Elliott Erwitt, the photographer of American life, political history, starlets and humor, died on Thursday at his home in Manhattan, his daughter Sasha confirmed to the New York Times. He was 95.
Over a remarkably varied, peripatetic career spanning more than 70 years, Erwitt captured numerous famous images, ranging from the somber (Jacqueline Kennedy clutching the flag from her husband’s coffin at his funeral) to the glamorous (Marilyn Monroe, Marlene Dietrich) to the absurd (a glowing Coca-Cola machine amid a display of missiles in Alabama). Originally a photojournalist, Erwitt published more than 20 books during his lifetime and starred in numerous solo exhibitions at such institutions as the Museum of Modern Art in New York, the Art Institute of Chicago, the Musée d’Art Moderne in Paris and the Barbican in London.
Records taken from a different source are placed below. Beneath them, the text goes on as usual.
Lemma apply_sig_result pbHash pbHashOid cbHashOid flags buf :
  oid_readable pbHashOid cbHashOid ->
  SymCryptRsaPkcs1ApplySignaturePadding pbHash pbHashOid cbHashOid flags buf =
  if sig_args_ok pbHash pbHashOid cbHashOid flags (length buf)
  then (SYMCRYPT_NO_ERROR,
        pkcs1_sig_block (length buf) (sig_encoding pbHash pbHashOid cbHashOid flags))
  else (SYMCRYPT_INVALID_ARGUMENT, buf).
Proof.
  intros Hoid.
  unfold SymCryptRsaPkcs1ApplySignaturePadding, sig_args_ok.
  rewrite length_sig_encoding by done.
  destruct (Z.land flags (UINT32_not SYMCRYPT_FLAG_RSA_PKCS1_NO_ASN1) =? 0)%Z;
    [ | reflexivity].
  cbn [negb andb].
  unfold pkcs1_sig_block. rewrite length_sig_encoding by done. unfold sig_encoding.
  destruct (Z.land flags SYMCRYPT_FLAG_RSA_PKCS1_NO_ASN1 =? 0)%Z.
  - destruct pbHashOid as [oid|].
    + simpl in Hoid. destruct (Nat.ltb_spec 0 cbHashOid) as [Hpos|Hz]; cbn [negb andb].
      * set (tLen := 6 + cbHashOid + length pbHash).
        destruct (Nat.ltb_spec 128 tLen), (Nat.leb_spec tLen 128); try lia;
          [reflexivity | ].
        destruct (Nat.ltb_spec (length buf) (3 + 8 + tLen)),
                 (Nat.leb_spec (3 + 8 + tLen) (length buf)); try lia; [reflexivity | ].
        cbn [andb]. f_equal.
        set (pad := length buf - 3 - tLen).
        assert (Hbuf : length buf = 3 + pad + tLen) by (subst pad; lia).
        assert (HtLen : tLen = 6 + cbHashOid + length pbHash) by reflexivity.
        clearbody pad tLen.
        unfold memcpy, memset, store.
        rewrite (take_ge pbHash) by lia.
        rewrite (bytes_cover _
                   (1 + (1 + (pad + (1 + (1 + (1 + (1 + (1 + (cbHashOid
                    + (1 + (1 + length pbHash)))))))))))) at 1 by len.
        rewrite !bytes_at_split.
        rd. reflexivity.
      * assert (cbHashOid = 0) as -> by lia.
        set (tLen := 2 + length pbHash).
        destruct (Nat.ltb_spec 128 tLen), (Nat.leb_spec tLen 128); try lia;
          [reflexivity | ].
        destruct (Nat.ltb_spec (length buf) (3 + 8 + tLen)),
                 (Nat.leb_spec (3 + 8 + tLen) (length buf)); try lia; [reflexivity | ].
        cbn [andb]. f_equal.
        set (pad := length buf - 3 - tLen).
        assert (Hbuf : length buf = 3 + pad + tLen) by (subst pad; lia).
        assert (HtLen : tLen = 2 + length pbHash) by reflexivity.
        clearbody pad tLen.
        unfold memcpy, memset, store.
        rewrite (take_ge pbHash) by lia.
        rewrite (bytes_cover _ (1 + (1 + (pad + (1 + (1 + (1 + length pbHash))))))) at 1 by len.
        rewrite !bytes_at_split.
        rd. reflexivity.
    + destruct (Nat.ltb_spec 0 cbHashOid) as [Hpos|Hz]; cbn [negb andb]; [reflexivity | ].
      assert (cbHashOid = 0) as -> by lia.
      set (tLen := 2 + length pbHash).
      destruct (Nat.ltb_spec 128 tLen), (Nat.leb_spec tLen 128); try lia;
        [reflexivity | ].
      destruct (Nat.ltb_spec (length buf) (3 + 8 + tLen)),
               (Nat.leb_spec (3 + 8 + tLen) (length buf)); try lia; [reflexivity | ].
      cbn [andb]. f_equal.
      set (pad := length buf - 3 - tLen).
      assert (Hbuf : length buf = 3 + pad + tLen) by (subst pad; lia).
      assert (HtLen : tLen = 2 + length pbHash) by reflexivity.
      clearbody pad tLen.
      unfold memcpy, memset, store.
      rewrite (take_ge pbHash) by lia.
      rewrite (bytes_cover _ (1 + (1 + (pad + (1 + (1 + (1 + length pbHash))))))) at 1 by len.
      rewrite !bytes_at_split.
      rd. reflexivity.
  - cbn [negb andb].
    set (tLen := length pbHash).
    destruct (Nat.ltb_spec 128 tLen), (Nat.leb_spec tLen 128); try lia;
      [reflexivity | ].
    destruct (Nat.ltb_spec (length buf) (3 + 8 + tLen)),
             (Nat.leb_spec (3 + 8 + tLen) (length buf)); try lia; [reflexivity | ].
    cbn [andb]. f_equal.
    set (pad := length buf - 3 - tLen).
    assert (Hbuf : length buf = 3 + pad + tLen) by (subst pad; lia).
    assert (HtLen : tLen = length pbHash) by reflexivity.
    clearbody pad tLen.
    unfold memcpy, memset, store.
    rewrite (take_ge pbHash) by lia.
    rewrite (bytes_cover _ (1 + (1 + (pad + (1 + length pbHash))))) at 1 by len.
    rewrite !bytes_at_split.
    rd. reflexivity.
Qed.

Lemma to_BYTE_small x : (0 <= x < 256)%Z -> to_BYTE x = x.
Proof. intros H. unfold to_BYTE. apply Z.mod_small. lia. Qed.

Lemma wipe_all (scr : list Z) : SymCryptWipe scr 0 (length scr) = replicate (length scr) 0%Z.
Proof.
  unfold SymCryptWipe, memset. rewrite inserts_to_end by len.
  rewrite take_0. reflexivity.
Qed.

(** C6: with NO_ASN1 clear and an OID of [oLen > 0] bytes supplied, a
    successful signature apply leaves [0x00 || 0x01 || PS || 0x00 || T] in
    the block, [PS] all [0xFF] and [T = 0x30 || tLen-2 || 0x30 || oLen ||
    OID || 0x04 || hLen || hash] with [tLen = 6 + oLen + hLen]; the call
    returns [SYMCRYPT_INVALID_ARGUMENT] whenever [tLen > 0x80], or
    [k < 3 + 8 + tLen], or a flag bit other than NO_ASN1 is set. *)
Theorem pkcs1_sig_apply_digestinfo (pbHash oid : list Z) (flags : Z) (buf : list Z) :
  0 < length oid ->
  Z.land flags SYMCRYPT_FLAG_RSA_PKCS1_NO_ASN1 = 0%Z ->
  (Z.land flags (UINT32_not SYMCRYPT_FLAG_RSA_PKCS1_NO_ASN1) = 0%Z ->
   6 + length oid + length pbHash <= 128 ->
   3 + 8 + (6 + length oid + length pbHash) <= length buf ->
   SymCryptRsaPkcs1ApplySignaturePadding pbHash (Some oid) (length oid) flags buf =
   (SYMCRYPT_NO_ERROR,
    [0; 1]%Z
    ++ replicate (length buf - 3 - (6 + length oid + length pbHash)) 255%Z
    ++ [0%Z]
    ++ [48%Z; (Z.of_nat (6 + length oid + length pbHash) - 2)%Z; 48%Z;
        Z.of_nat (length oid)]
    ++ oid
    ++ [4%Z; Z.of_nat (length pbHash)]
    ++ pbHash))
  /\
  (Z.land flags (UINT32_not SYMCRYPT_FLAG_RSA_PKCS1_NO_ASN1) <> 0%Z
   \/ 128 < 6 + length oid + length pbHash
   \/ length buf < 3 + 8 + (6 + length oid + length pbHash) ->
   fst (SymCryptRsaPkcs1ApplySignaturePadding pbHash (Some oid) (length oid) flags buf)
   = SYMCRYPT_INVALID_ARGUMENT).
Proof.
  intros Hpos Hno.
  assert (Hlen : length (sig_encoding pbHash (Some oid) (length oid) flags)
                 = 6 + length oid + length pbHash).
  { rewrite length_sig_encoding by (simpl; lia). rewrite Hno. simpl.
    destruct (Nat.ltb_spec 0 (length oid)); [reflexivity | lia]. }
  rewrite apply_sig_result by (simpl; lia).
  unfold sig_args_ok. rewrite Hlen, Hno. cbn [Z.eqb andb negb].
  split.
  - intros Hfl Ht Hk. rewrite Hfl. cbn [Z.eqb andb].
    destruct (Nat.leb_spec (6 + length oid + length pbHash) 128); [ | lia].
    destruct (Nat.leb_spec (3 + 8 + (6 + length oid + length pbHash)) (length buf)); [ | lia].
    cbn [andb]. f_equal. unfold pkcs1_sig_block. rewrite Hlen.
    unfold sig_encoding. rewrite Hno. cbn [Z.eqb].
    destruct (Nat.ltb_spec 0 (length oid)); [ | lia].
    rewrite take_ge by lia.
    unfold ASN1_SEQUENCE_BYTE, ASN1_OCTET_STRING_BYTE.
    rewrite (to_BYTE_small (Z.of_nat (6 + length oid + length pbHash))) by lia.
    rewrite !to_BYTE_small by lia.
    reflexivity.
  - intros Hbad.
    destruct (Z.eqb_spec (Z.land flags (UINT32_not SYMCRYPT_FLAG_RSA_PKCS1_NO_ASN1)) 0);
      [ | reflexivity].
    cbn [andb].
    destruct (Nat.leb_spec (6 + length oid + length pbHash) 128); [ | reflexivity].
    destruct (Nat.leb_spec (3 + 8 + (6 + length oid + length pbHash)) (length buf));
      [ | reflexivity].
    lia.
Qed.

(** C6 at scenario S2 of the spec: SHA-256 long OID, a digest of 32 zero
    bytes, a block of 256 bytes. *)
Lemma pkcs1_sig_apply_digestinfo_witness :
  0 < length sha256_oid_long /\
  Z.land 0 SYMCRYPT_FLAG_RSA_PKCS1_NO_ASN1 = 0%Z /\
  SymCryptRsaPkcs1ApplySignaturePadding (replicate 32 0%Z) (Some sha256_oid_long) 13 0%Z
    (replicate 256 7%Z)
  = (SYMCRYPT_NO_ERROR,
     [0; 1]%Z ++ replicate 202 255%Z
     ++ [0; 48; 49; 48; 13; 6; 9; 96; 134; 72; 1; 101; 3; 4; 2; 1; 5; 0; 4; 32]%Z
     ++ replicate 32 0%Z).
Proof.
  split; [vm_compute; lia | ]. split; [reflexivity | ].
  apply (pkcs1_sig_apply_digestinfo (replicate 32 0%Z) sha256_oid_long 0%Z (replicate 256 7%Z));
    [vm_compute; lia | reflexivity | reflexivity | vm_compute; lia | vm_compute; lia].
Defined.

(** C9: signature apply is a function of the digest, the OID, the flags
    and the block length alone.  The embedded function takes no random
    source (the source calls none); what is left to vary between two
    calls with equal inputs is the prior content of the output block, and
    neither the result nor the block written depends on it.  The check,
    which re-encodes into the scratch block, is therefore independent of
    what the scratch block held. *)
Theorem pkcs1_sig_apply_deterministic
    (pbHash : list Z) (pbHashOid : option (list Z)) (cbHashOid : nat) (flags : Z)
    (buf1 buf2 : list Z) :
  oid_readable pbHashOid cbHashOid ->
  length buf1 = length buf2 ->
  fst (SymCryptRsaPkcs1ApplySignaturePadding pbHash pbHashOid cbHashOid flags buf1)
  = fst (SymCryptRsaPkcs1ApplySignaturePadding pbHash pbHashOid cbHashOid flags buf2)
  /\
  (fst (SymCryptRsaPkcs1ApplySignaturePadding pbHash pbHashOid cbHashOid flags buf1)
   = SYMCRYPT_NO_ERROR ->
   snd (SymCryptRsaPkcs1ApplySignaturePadding pbHash pbHashOid cbHashOid flags buf1)
   = snd (SymCryptRsaPkcs1ApplySignaturePadding pbHash pbHashOid cbHashOid flags buf2)
   /\ length (snd (SymCryptRsaPkcs1ApplySignaturePadding pbHash pbHashOid cbHashOid flags buf1))
      = length buf1)
  /\
  (forall pbPKCS1Format,
     length pbPKCS1Format = length buf1 ->
     SymCryptRsaPkcs1CheckSignaturePadding pbHash pbHashOid cbHashOid pbPKCS1Format flags buf1
     = SymCryptRsaPkcs1CheckSignaturePadding pbHash pbHashOid cbHashOid pbPKCS1Format flags buf2).
Proof.
  intros Hoid Hlen.
  rewrite !apply_sig_result by done. rewrite <- Hlen.
  split; [ | split].
  - destruct (sig_args_ok _ _ _ _ _); reflexivity.
  - destruct (sig_args_ok _ _ _ _ _) eqn:Hok; [ | discriminate].
    intros _. split; [reflexivity | ]. cbn [snd].
    unfold sig_args_ok in Hok. apply andb_prop in Hok as [_ Hk].
    apply Nat.leb_le in Hk. unfold pkcs1_sig_block. len.
  - intros block Hb. unfold SymCryptRsaPkcs1CheckSignaturePadding.
    rewrite Hb. rewrite wipe_all. rewrite Hlen. rewrite wipe_all. reflexivity.
Qed.

(** C9 on two blocks of 64 bytes with different prior contents, for a
    SHA-1 sized digest and its long OID. *)
Lemma pkcs1_sig_apply_deterministic_witness :
  oid_readable (Some [6; 5; 43; 14; 3; 2; 26; 5; 0]%Z) 9 /\
  length (replicate 64 0%Z) = length (replicate 64 170%Z) /\
  snd (SymCryptRsaPkcs1ApplySignaturePadding (replicate 20 17%Z)
         (Some [6; 5; 43; 14; 3; 2; 26; 5; 0]%Z) 9 0%Z (replicate 64 0%Z))
  = snd (SymCryptRsaPkcs1ApplySignaturePadding (replicate 20 17%Z)
           (Some [6; 5; 43; 14; 3; 2; 26; 5; 0]%Z) 9 0%Z (replicate 64 170%Z)).
Proof.
  split; [vm_compute; lia | ]. split; [reflexivity | ].
  apply (pkcs1_sig_apply_deterministic (replicate 20 17%Z)
           (Some [6; 5; 43; 14; 3; 2; 26; 5; 0]%Z) 9 0%Z
           (replicate 64 0%Z) (replicate 64 170%Z));
    [vm_compute; lia | reflexivity | reflexivity].
Defined.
He is also known for his many witty photographs of dogs, often from their perspective and distinct from their owners, in such books as Son of Bitch, To the Dogs and Woof.
Erwitt never specialized and worked as a freelancer throughout his life, taking on assignments in fashion, politics and celebrity (one of his most famous images is of the then vice-president Richard Nixon poking the Soviet premier Nikita Khrushchev in the chest in 1959, during the so-called “Kitchen Debate” at a Moscow exhibition of American products). Some of his more recognizable work came from exploring New York, where he lived, on the Upper West Side, for 60 years. Erwitt photographed the city with a sense of adventure and spontaneity, living by his famous adage: “The best things happen when you just happen to be somewhere with a camera.”
Erwitt worked into his 90s, and was ever practical about his art. “Photography is pretty simple stuff. You just react to what you see, and take many, many pictures,” he told the Guardian in 2020, at the age of 92 and on the occasion of a new project to use one of his famous black-and-white photos, of a pair of plastic gloves hanging from a clothesline, in a campaign to raise awareness for protective equipment for healthcare workers.
Elio Romano Ervitz was born 26 July, 1928 in Paris, the son of Boris, a Russian Orthodox Jew and his wife Eugenia (Trepel) Erwitt, who both fled Russia for France after the 1917 Revolution. The family moved often – first to Italy, then back to France when Mussolini’s regime grew too intolerable, then to the United States in 1939, just days before the second world war began.
Boris became a salesman, and brought his son, then going by the Anglicized name Elliott Erwitt, along from New York to Los Angeles in 1941, selling wristwatches in small towns to pay their way. In LA, Erwitt began to develop his interest in photography, which he credited to his shyness. He began taking photos at 16 with an antique glass-plate camera, then upgraded to a Rolleiflex.
After graduating from Hollywood high school, he studied photography at Los Angeles City College and got a job in a commercial darkroom. He returned to New York in 1949 and began his professional career before the army drafted him in 1951 for the Korean war. While stationed with an Army Signal Corps unit in France, he took a picture of soldiers killing time in the barracks that, by his own account, changed his life. The photo won a Life Magazine contest, getting him published and netting a $2,500 check.
Erwitt was married and divorced four times, to Lucienne Van Kan (1953 to 1960), Diana Dann (1967 to 1974), Susan Ringo (1977 to 1984) and Pia Frankenberg (1998 to 2012). He is survived by his six children, 10 grandchildren and three great-grandchildren.